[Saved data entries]
"""

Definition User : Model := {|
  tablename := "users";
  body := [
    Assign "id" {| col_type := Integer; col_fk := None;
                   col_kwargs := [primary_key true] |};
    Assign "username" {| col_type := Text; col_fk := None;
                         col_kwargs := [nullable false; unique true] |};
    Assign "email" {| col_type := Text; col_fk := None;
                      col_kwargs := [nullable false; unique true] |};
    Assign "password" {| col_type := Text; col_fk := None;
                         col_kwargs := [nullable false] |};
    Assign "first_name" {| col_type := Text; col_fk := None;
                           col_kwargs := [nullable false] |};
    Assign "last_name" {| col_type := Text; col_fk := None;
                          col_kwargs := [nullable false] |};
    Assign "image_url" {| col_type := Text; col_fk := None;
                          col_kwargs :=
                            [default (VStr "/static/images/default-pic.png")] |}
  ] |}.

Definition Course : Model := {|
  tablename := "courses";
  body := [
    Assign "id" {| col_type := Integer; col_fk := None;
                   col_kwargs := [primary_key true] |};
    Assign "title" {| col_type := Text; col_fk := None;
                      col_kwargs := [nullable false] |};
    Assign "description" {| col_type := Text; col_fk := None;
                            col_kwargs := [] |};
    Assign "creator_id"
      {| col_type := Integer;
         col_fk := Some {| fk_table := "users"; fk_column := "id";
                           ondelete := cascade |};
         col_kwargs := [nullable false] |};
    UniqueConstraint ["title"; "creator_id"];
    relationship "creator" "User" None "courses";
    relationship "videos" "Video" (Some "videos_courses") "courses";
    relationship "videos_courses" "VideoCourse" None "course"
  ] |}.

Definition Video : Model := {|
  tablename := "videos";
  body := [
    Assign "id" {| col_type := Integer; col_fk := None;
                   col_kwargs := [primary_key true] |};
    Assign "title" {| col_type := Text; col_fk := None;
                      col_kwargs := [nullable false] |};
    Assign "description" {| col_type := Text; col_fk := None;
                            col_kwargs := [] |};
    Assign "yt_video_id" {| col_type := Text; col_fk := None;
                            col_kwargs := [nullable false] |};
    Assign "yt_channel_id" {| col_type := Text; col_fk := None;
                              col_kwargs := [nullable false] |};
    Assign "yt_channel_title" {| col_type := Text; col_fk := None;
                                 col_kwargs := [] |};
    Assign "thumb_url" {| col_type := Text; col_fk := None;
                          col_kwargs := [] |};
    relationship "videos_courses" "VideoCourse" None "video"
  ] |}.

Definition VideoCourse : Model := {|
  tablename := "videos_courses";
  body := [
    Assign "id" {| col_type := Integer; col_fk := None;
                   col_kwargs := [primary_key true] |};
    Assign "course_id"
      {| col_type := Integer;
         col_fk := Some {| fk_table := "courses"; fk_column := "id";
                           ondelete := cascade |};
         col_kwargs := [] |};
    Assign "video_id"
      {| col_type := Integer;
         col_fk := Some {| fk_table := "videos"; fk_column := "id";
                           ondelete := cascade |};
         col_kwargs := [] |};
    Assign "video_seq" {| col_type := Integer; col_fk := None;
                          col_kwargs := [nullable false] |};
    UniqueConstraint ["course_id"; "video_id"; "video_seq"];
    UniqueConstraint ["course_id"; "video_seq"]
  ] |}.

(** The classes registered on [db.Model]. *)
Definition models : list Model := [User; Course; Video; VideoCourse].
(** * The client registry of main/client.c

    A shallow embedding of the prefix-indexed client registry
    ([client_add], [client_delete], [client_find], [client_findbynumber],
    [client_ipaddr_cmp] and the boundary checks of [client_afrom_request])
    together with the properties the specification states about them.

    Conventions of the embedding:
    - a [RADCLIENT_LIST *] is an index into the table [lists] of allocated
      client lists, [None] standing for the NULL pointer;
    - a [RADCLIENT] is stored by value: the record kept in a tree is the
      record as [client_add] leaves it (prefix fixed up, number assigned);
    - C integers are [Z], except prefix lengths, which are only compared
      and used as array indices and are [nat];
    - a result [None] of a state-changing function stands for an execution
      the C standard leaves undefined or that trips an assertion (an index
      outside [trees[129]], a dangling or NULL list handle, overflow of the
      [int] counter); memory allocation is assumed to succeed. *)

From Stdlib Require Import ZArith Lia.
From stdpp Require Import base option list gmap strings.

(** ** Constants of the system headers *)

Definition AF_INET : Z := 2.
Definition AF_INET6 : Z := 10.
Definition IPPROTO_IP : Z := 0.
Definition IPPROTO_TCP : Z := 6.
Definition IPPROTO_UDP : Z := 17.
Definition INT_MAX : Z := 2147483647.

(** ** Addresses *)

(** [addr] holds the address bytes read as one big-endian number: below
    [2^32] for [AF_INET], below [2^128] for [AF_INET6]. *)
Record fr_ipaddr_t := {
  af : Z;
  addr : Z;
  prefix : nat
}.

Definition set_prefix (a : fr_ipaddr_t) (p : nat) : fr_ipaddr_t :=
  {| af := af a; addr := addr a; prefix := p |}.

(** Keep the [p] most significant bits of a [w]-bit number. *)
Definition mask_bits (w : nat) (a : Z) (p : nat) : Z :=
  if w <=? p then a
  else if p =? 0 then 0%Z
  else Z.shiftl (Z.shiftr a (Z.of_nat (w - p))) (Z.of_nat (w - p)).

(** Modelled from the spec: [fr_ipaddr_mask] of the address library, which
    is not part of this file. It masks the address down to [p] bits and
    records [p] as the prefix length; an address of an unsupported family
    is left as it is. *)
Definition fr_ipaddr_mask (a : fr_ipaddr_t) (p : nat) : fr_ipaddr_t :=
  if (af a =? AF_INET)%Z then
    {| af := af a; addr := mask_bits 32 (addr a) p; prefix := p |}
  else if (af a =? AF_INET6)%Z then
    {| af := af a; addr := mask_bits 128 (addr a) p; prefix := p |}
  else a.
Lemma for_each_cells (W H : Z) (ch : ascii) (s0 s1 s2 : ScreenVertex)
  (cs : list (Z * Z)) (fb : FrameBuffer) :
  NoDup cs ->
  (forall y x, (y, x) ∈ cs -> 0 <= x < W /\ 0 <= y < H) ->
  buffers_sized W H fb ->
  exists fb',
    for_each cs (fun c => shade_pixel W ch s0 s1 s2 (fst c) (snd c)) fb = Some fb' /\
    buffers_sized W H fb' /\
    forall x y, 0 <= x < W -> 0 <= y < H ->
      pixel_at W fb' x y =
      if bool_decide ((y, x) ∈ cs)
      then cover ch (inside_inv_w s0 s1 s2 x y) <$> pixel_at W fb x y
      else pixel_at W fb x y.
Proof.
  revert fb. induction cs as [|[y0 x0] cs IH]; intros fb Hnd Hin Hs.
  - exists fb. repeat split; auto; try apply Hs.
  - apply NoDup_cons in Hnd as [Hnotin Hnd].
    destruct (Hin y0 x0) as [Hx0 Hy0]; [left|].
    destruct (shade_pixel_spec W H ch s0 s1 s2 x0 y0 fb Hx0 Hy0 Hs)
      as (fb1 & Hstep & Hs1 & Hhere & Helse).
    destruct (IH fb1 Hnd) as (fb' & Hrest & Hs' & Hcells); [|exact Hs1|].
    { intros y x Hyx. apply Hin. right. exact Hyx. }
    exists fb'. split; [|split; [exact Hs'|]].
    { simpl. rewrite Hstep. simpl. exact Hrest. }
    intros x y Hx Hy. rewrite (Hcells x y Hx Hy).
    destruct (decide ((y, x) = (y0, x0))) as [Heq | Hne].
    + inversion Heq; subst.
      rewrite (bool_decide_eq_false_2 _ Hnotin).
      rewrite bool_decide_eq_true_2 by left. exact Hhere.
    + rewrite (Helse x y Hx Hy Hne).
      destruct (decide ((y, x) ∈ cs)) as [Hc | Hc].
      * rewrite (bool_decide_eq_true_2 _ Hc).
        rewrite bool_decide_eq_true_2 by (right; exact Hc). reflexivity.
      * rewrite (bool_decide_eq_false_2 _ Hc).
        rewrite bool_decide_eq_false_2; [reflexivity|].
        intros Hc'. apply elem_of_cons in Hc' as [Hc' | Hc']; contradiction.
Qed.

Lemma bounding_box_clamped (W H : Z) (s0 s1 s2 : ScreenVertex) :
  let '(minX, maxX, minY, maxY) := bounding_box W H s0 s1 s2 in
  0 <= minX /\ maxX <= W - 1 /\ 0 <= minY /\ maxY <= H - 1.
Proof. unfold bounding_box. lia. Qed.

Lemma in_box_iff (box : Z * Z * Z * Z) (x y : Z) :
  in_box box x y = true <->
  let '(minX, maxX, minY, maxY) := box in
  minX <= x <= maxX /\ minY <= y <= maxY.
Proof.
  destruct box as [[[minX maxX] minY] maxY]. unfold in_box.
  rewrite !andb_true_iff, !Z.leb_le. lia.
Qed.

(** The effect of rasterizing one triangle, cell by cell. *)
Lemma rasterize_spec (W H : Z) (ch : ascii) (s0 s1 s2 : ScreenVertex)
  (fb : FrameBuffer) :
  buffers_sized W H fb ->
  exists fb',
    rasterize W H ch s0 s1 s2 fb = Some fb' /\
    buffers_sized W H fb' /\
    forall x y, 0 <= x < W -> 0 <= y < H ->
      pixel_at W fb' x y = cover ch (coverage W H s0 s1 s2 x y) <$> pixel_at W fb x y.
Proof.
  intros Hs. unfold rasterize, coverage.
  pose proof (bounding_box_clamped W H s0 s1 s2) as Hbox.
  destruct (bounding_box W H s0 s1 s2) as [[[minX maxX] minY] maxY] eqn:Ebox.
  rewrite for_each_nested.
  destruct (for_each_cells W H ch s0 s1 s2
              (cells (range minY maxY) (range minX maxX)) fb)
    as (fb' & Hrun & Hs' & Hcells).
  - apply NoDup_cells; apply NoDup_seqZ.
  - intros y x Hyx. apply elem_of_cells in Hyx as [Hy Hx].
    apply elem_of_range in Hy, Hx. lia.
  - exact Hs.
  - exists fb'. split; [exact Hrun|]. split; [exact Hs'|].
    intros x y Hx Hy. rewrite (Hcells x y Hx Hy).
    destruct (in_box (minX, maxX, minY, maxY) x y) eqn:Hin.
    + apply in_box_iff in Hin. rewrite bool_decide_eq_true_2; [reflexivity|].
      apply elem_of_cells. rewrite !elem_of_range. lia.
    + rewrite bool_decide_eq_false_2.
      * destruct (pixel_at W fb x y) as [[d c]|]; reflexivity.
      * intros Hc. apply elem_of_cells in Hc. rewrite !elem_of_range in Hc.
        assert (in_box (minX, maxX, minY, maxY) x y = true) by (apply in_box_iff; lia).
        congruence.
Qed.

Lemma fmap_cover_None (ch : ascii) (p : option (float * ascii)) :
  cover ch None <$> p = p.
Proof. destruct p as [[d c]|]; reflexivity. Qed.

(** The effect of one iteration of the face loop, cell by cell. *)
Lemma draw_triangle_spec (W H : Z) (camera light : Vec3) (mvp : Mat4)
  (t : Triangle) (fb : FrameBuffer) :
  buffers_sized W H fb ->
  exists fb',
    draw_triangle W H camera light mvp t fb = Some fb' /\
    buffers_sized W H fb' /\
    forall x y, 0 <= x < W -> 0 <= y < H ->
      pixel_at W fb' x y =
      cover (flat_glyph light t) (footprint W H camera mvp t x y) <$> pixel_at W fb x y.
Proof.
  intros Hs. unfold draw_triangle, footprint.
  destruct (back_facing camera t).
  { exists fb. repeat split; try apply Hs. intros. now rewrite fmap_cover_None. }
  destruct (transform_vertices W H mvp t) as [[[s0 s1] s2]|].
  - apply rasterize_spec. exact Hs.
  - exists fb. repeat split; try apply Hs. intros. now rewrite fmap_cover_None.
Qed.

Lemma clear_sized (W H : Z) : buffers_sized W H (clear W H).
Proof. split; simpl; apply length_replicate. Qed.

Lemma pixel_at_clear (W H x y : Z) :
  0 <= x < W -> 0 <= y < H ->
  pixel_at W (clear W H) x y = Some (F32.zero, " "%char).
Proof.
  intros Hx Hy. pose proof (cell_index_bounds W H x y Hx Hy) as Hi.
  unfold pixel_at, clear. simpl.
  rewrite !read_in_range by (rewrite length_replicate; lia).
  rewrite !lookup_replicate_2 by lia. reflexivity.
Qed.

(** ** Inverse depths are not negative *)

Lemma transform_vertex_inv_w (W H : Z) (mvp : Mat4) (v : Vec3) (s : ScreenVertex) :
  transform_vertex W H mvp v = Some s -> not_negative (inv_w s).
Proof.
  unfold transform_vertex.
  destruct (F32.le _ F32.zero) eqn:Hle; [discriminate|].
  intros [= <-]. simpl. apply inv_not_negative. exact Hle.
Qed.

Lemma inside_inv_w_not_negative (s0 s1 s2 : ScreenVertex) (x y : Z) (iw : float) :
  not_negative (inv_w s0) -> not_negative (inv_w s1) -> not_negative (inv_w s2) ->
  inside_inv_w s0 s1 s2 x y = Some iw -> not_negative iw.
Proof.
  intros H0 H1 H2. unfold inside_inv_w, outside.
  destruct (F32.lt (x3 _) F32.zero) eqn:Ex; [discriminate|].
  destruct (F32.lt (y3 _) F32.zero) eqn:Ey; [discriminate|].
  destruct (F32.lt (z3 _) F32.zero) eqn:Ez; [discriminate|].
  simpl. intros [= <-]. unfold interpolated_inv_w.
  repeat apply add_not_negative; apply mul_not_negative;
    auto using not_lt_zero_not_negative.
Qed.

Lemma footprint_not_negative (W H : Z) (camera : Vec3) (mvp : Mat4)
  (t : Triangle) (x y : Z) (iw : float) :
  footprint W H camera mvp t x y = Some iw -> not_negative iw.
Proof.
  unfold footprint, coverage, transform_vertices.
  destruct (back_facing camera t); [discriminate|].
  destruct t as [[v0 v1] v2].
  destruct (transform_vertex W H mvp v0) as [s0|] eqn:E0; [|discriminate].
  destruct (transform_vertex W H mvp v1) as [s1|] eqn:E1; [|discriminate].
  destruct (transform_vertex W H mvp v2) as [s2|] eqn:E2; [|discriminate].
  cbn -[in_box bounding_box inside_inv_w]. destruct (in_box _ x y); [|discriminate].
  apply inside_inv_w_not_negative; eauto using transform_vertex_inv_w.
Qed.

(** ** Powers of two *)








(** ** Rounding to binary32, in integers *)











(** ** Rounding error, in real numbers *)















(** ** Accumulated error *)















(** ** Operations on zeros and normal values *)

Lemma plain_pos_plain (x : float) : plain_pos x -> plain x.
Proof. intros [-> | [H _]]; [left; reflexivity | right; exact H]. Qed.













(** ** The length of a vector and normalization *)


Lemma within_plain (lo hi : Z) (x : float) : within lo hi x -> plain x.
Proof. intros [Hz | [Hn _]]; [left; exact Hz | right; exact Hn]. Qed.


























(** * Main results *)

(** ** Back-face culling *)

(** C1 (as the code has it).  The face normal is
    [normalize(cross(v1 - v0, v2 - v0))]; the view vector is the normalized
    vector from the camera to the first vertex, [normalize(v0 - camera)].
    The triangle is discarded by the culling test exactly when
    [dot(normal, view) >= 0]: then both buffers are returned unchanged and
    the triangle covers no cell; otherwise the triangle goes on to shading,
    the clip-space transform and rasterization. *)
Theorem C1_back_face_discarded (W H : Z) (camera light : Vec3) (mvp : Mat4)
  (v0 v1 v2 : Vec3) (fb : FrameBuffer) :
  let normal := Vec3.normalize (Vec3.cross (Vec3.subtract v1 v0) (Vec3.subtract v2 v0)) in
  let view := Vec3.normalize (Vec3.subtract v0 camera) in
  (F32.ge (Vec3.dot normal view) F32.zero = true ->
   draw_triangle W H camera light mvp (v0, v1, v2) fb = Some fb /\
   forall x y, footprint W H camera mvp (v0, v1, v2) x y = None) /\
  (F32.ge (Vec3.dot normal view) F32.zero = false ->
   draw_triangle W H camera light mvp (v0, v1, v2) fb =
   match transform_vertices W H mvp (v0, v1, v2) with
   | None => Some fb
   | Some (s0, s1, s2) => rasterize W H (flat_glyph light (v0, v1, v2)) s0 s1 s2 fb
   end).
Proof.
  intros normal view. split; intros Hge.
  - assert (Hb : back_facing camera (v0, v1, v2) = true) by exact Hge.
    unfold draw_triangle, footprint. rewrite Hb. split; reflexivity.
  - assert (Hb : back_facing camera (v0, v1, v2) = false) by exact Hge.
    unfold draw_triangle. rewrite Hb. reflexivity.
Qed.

"""

TASK BRIEF
From the data above, output only the lines between the line containing "intros Hx Hy." and the line containing "Lemma plain_pos_plain (x", inclusive, exactly as written.

ANSWER TO THIS TASK
  intros Hx Hy. pose proof (cell_index_bounds W H x y Hx Hy) as Hi.
  unfold pixel_at, clear. simpl.
  rewrite !read_in_range by (rewrite length_replicate; lia).
  rewrite !lookup_replicate_2 by lia. reflexivity.
Qed.

(** ** Inverse depths are not negative *)

Lemma transform_vertex_inv_w (W H : Z) (mvp : Mat4) (v : Vec3) (s : ScreenVertex) :
  transform_vertex W H mvp v = Some s -> not_negative (inv_w s).
Proof.
  unfold transform_vertex.
  destruct (F32.le _ F32.zero) eqn:Hle; [discriminate|].
  intros [= <-]. simpl. apply inv_not_negative. exact Hle.
Qed.

Lemma inside_inv_w_not_negative (s0 s1 s2 : ScreenVertex) (x y : Z) (iw : float) :
  not_negative (inv_w s0) -> not_negative (inv_w s1) -> not_negative (inv_w s2) ->
  inside_inv_w s0 s1 s2 x y = Some iw -> not_negative iw.
Proof.
  intros H0 H1 H2. unfold inside_inv_w, outside.
  destruct (F32.lt (x3 _) F32.zero) eqn:Ex; [discriminate|].
  destruct (F32.lt (y3 _) F32.zero) eqn:Ey; [discriminate|].
  destruct (F32.lt (z3 _) F32.zero) eqn:Ez; [discriminate|].
  simpl. intros [= <-]. unfold interpolated_inv_w.
  repeat apply add_not_negative; apply mul_not_negative;
    auto using not_lt_zero_not_negative.
Qed.

Lemma footprint_not_negative (W H : Z) (camera : Vec3) (mvp : Mat4)
  (t : Triangle) (x y : Z) (iw : float) :
  footprint W H camera mvp t x y = Some iw -> not_negative iw.
Proof.
  unfold footprint, coverage, transform_vertices.
  destruct (back_facing camera t); [discriminate|].
  destruct t as [[v0 v1] v2].
  destruct (transform_vertex W H mvp v0) as [s0|] eqn:E0; [|discriminate].
  destruct (transform_vertex W H mvp v1) as [s1|] eqn:E1; [|discriminate].
  destruct (transform_vertex W H mvp v2) as [s2|] eqn:E2; [|discriminate].
  cbn -[in_box bounding_box inside_inv_w]. destruct (in_box _ x y); [|discriminate].
  apply inside_inv_w_not_negative; eauto using transform_vertex_inv_w.
Qed.

(** ** Powers of two *)








(** ** Rounding to binary32, in integers *)











(** ** Rounding error, in real numbers *)















(** ** Accumulated error *)















(** ** Operations on zeros and normal values *)

Lemma plain_pos_plain (x : float) : plain_pos x -> plain x.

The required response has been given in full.